[INPUT RECORDS — start]

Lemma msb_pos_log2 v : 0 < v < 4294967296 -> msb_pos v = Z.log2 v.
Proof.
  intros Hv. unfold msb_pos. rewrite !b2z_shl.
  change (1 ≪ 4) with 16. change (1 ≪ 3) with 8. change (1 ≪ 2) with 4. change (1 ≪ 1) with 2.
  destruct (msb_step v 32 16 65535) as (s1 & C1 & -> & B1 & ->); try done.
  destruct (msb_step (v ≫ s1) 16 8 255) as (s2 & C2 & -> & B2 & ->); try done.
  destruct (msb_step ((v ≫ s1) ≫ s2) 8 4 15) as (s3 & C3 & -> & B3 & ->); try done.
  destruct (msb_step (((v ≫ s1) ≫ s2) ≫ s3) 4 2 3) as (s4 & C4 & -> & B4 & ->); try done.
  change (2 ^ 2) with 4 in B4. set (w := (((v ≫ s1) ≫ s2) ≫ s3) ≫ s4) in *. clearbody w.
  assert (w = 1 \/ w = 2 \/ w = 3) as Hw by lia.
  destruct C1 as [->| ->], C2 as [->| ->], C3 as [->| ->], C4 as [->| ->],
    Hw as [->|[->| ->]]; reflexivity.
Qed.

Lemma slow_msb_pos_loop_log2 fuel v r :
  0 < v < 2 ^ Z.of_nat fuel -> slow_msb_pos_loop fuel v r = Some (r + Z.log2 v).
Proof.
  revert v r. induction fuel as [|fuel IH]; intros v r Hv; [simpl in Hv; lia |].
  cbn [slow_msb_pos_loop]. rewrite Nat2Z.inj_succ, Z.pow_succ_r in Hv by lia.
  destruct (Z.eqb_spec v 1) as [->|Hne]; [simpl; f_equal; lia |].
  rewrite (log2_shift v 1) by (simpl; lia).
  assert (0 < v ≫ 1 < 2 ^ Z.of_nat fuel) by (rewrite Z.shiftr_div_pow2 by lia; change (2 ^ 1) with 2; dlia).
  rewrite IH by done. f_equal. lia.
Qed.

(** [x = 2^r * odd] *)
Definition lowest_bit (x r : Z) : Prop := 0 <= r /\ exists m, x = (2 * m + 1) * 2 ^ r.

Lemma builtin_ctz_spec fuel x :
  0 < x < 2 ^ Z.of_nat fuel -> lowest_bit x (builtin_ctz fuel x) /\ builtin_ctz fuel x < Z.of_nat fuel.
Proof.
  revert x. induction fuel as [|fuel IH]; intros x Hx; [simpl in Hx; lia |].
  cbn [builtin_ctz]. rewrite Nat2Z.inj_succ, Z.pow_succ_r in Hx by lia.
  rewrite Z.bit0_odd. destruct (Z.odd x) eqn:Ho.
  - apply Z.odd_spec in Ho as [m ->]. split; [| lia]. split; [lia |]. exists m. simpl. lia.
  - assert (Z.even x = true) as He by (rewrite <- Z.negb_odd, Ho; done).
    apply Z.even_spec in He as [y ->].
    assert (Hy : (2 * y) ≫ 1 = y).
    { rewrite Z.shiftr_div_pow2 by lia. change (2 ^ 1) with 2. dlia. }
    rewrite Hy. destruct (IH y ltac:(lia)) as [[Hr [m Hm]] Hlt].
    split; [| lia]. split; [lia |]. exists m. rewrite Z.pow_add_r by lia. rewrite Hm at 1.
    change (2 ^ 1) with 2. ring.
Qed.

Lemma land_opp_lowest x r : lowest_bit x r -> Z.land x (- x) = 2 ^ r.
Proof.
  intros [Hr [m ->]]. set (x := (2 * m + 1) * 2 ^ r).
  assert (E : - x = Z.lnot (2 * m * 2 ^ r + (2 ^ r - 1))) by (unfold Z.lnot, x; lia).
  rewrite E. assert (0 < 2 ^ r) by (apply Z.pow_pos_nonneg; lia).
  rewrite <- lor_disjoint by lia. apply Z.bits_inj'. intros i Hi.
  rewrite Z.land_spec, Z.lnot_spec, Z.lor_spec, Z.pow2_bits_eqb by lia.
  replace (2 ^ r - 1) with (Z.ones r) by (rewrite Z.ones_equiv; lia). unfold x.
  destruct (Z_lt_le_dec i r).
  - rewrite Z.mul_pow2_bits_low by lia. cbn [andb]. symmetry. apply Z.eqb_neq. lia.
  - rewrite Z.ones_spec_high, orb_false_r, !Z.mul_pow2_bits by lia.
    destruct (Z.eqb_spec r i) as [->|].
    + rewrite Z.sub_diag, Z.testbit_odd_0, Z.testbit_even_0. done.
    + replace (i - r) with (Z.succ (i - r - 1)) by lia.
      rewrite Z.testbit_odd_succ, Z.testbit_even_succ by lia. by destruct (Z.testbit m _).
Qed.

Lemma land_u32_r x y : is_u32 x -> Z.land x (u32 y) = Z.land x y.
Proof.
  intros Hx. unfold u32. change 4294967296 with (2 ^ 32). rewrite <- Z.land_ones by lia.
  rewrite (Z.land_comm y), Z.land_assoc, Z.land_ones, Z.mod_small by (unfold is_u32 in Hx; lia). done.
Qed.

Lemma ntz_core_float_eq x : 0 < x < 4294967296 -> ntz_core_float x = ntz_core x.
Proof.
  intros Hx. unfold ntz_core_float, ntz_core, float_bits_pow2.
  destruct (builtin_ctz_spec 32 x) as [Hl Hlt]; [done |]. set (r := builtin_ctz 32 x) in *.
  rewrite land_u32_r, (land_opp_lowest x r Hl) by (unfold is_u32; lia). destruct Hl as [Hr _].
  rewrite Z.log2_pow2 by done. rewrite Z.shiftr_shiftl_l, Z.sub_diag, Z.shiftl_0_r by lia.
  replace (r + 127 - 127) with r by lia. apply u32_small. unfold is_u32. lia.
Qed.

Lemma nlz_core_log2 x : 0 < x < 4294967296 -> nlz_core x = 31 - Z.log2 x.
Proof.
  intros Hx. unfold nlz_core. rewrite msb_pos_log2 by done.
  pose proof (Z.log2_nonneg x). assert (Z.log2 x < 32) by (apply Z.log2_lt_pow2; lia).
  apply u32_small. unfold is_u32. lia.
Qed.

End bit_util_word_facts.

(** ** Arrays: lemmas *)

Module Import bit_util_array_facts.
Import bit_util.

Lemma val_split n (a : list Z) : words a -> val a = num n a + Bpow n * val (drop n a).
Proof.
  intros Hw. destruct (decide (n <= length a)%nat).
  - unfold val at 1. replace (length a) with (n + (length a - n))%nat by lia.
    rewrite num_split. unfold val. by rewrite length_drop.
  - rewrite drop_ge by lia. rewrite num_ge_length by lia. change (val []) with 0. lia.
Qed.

[INPUT RECORDS — finish]

__TASK DETAILS__: What you return must match the entries exactly, word for word.

__ANSWER SPACE__:
Lemma msb_pos_log2 v : 0 < v < 4294967296 -> msb_pos v = Z.log2 v.
Proof.
  intros Hv. unfold msb_pos. rewrite !b2z_shl.
  change (1 ≪ 4) with 16. change (1 ≪ 3) with 8. change (1 ≪ 2) with 4. change (1 ≪ 1) with 2.
  destruct (msb_step v 32 16 65535) as (s1 & C1 & -> & B1 & ->); try done.
  destruct (msb_step (v ≫ s1) 16 8 255) as (s2 & C2 & -> & B2 & ->); try done.
  destruct (msb_step ((v ≫ s1) ≫ s2) 8 4 15) as (s3 & C3 & -> & B3 & ->); try done.
  destruct (msb_step (((v ≫ s1) ≫ s2) ≫ s3) 4 2 3) as (s4 & C4 & -> & B4 & ->); try done.
  change (2 ^ 2) with 4 in B4. set (w := (((v ≫ s1) ≫ s2) ≫ s3) ≫ s4) in *. clearbody w.
  assert (w = 1 \/ w = 2 \/ w = 3) as Hw by lia.
  destruct C1 as [->| ->], C2 as [->| ->], C3 as [->| ->], C4 as [->| ->],
    Hw as [->|[->| ->]]; reflexivity.
Qed.

Lemma slow_msb_pos_loop_log2 fuel v r :
  0 < v < 2 ^ Z.of_nat fuel -> slow_msb_pos_loop fuel v r = Some (r + Z.log2 v).
Proof.
  revert v r. induction fuel as [|fuel IH]; intros v r Hv; [simpl in Hv; lia |].
  cbn [slow_msb_pos_loop]. rewrite Nat2Z.inj_succ, Z.pow_succ_r in Hv by lia.
  destruct (Z.eqb_spec v 1) as [->|Hne]; [simpl; f_equal; lia |].
  rewrite (log2_shift v 1) by (simpl; lia).
  assert (0 < v ≫ 1 < 2 ^ Z.of_nat fuel) by (rewrite Z.shiftr_div_pow2 by lia; change (2 ^ 1) with 2; dlia).
  rewrite IH by done. f_equal. lia.
Qed.

(** [x = 2^r * odd] *)
Definition lowest_bit (x r : Z) : Prop := 0 <= r /\ exists m, x = (2 * m + 1) * 2 ^ r.

Lemma builtin_ctz_spec fuel x :
  0 < x < 2 ^ Z.of_nat fuel -> lowest_bit x (builtin_ctz fuel x) /\ builtin_ctz fuel x < Z.of_nat fuel.
Proof.
  revert x. induction fuel as [|fuel IH]; intros x Hx; [simpl in Hx; lia |].
  cbn [builtin_ctz]. rewrite Nat2Z.inj_succ, Z.pow_succ_r in Hx by lia.
  rewrite Z.bit0_odd. destruct (Z.odd x) eqn:Ho.
  - apply Z.odd_spec in Ho as [m ->]. split; [| lia]. split; [lia |]. exists m. simpl. lia.
  - assert (Z.even x = true) as He by (rewrite <- Z.negb_odd, Ho; done).
    apply Z.even_spec in He as [y ->].
    assert (Hy : (2 * y) ≫ 1 = y).
    { rewrite Z.shiftr_div_pow2 by lia. change (2 ^ 1) with 2. dlia. }
    rewrite Hy. destruct (IH y ltac:(lia)) as [[Hr [m Hm]] Hlt].
    split; [| lia]. split; [lia |]. exists m. rewrite Z.pow_add_r by lia. rewrite Hm at 1.
    change (2 ^ 1) with 2. ring.
Qed.

Lemma land_opp_lowest x r : lowest_bit x r -> Z.land x (- x) = 2 ^ r.
Proof.
  intros [Hr [m ->]]. set (x := (2 * m + 1) * 2 ^ r).
  assert (E : - x = Z.lnot (2 * m * 2 ^ r + (2 ^ r - 1))) by (unfold Z.lnot, x; lia).
  rewrite E. assert (0 < 2 ^ r) by (apply Z.pow_pos_nonneg; lia).
  rewrite <- lor_disjoint by lia. apply Z.bits_inj'. intros i Hi.
  rewrite Z.land_spec, Z.lnot_spec, Z.lor_spec, Z.pow2_bits_eqb by lia.
  replace (2 ^ r - 1) with (Z.ones r) by (rewrite Z.ones_equiv; lia). unfold x.
  destruct (Z_lt_le_dec i r).
  - rewrite Z.mul_pow2_bits_low by lia. cbn [andb]. symmetry. apply Z.eqb_neq. lia.
  - rewrite Z.ones_spec_high, orb_false_r, !Z.mul_pow2_bits by lia.
    destruct (Z.eqb_spec r i) as [->|].
    + rewrite Z.sub_diag, Z.testbit_odd_0, Z.testbit_even_0. done.
    + replace (i - r) with (Z.succ (i - r - 1)) by lia.
      rewrite Z.testbit_odd_succ, Z.testbit_even_succ by lia. by destruct (Z.testbit m _).
Qed.

Lemma land_u32_r x y : is_u32 x -> Z.land x (u32 y) = Z.land x y.
Proof.
  intros Hx. unfold u32. change 4294967296 with (2 ^ 32). rewrite <- Z.land_ones by lia.
  rewrite (Z.land_comm y), Z.land_assoc, Z.land_ones, Z.mod_small by (unfold is_u32 in Hx; lia). done.
Qed.

Lemma ntz_core_float_eq x : 0 < x < 4294967296 -> ntz_core_float x = ntz_core x.
Proof.
  intros Hx. unfold ntz_core_float, ntz_core, float_bits_pow2.
  destruct (builtin_ctz_spec 32 x) as [Hl Hlt]; [done |]. set (r := builtin_ctz 32 x) in *.
  rewrite land_u32_r, (land_opp_lowest x r Hl) by (unfold is_u32; lia). destruct Hl as [Hr _].
  rewrite Z.log2_pow2 by done. rewrite Z.shiftr_shiftl_l, Z.sub_diag, Z.shiftl_0_r by lia.
  replace (r + 127 - 127) with r by lia. apply u32_small. unfold is_u32. lia.
Qed.

Lemma nlz_core_log2 x : 0 < x < 4294967296 -> nlz_core x = 31 - Z.log2 x.
Proof.
  intros Hx. unfold nlz_core. rewrite msb_pos_log2 by done.
  pose proof (Z.log2_nonneg x). assert (Z.log2 x < 32) by (apply Z.log2_lt_pow2; lia).
  apply u32_small. unfold is_u32. lia.
Qed.

End bit_util_word_facts.

(** ** Arrays: lemmas *)

Module Import bit_util_array_facts.
Import bit_util.

Lemma val_split n (a : list Z) : words a -> val a = num n a + Bpow n * val (drop n a).
Proof.
  intros Hw. destruct (decide (n <= length a)%nat).
  - unfold val at 1. replace (length a) with (n + (length a - n))%nat by lia.
    rewrite num_split. unfold val. by rewrite length_drop.
  - rewrite drop_ge by lia. rewrite num_ge_length by lia. change (val []) with 0. lia.
Qed.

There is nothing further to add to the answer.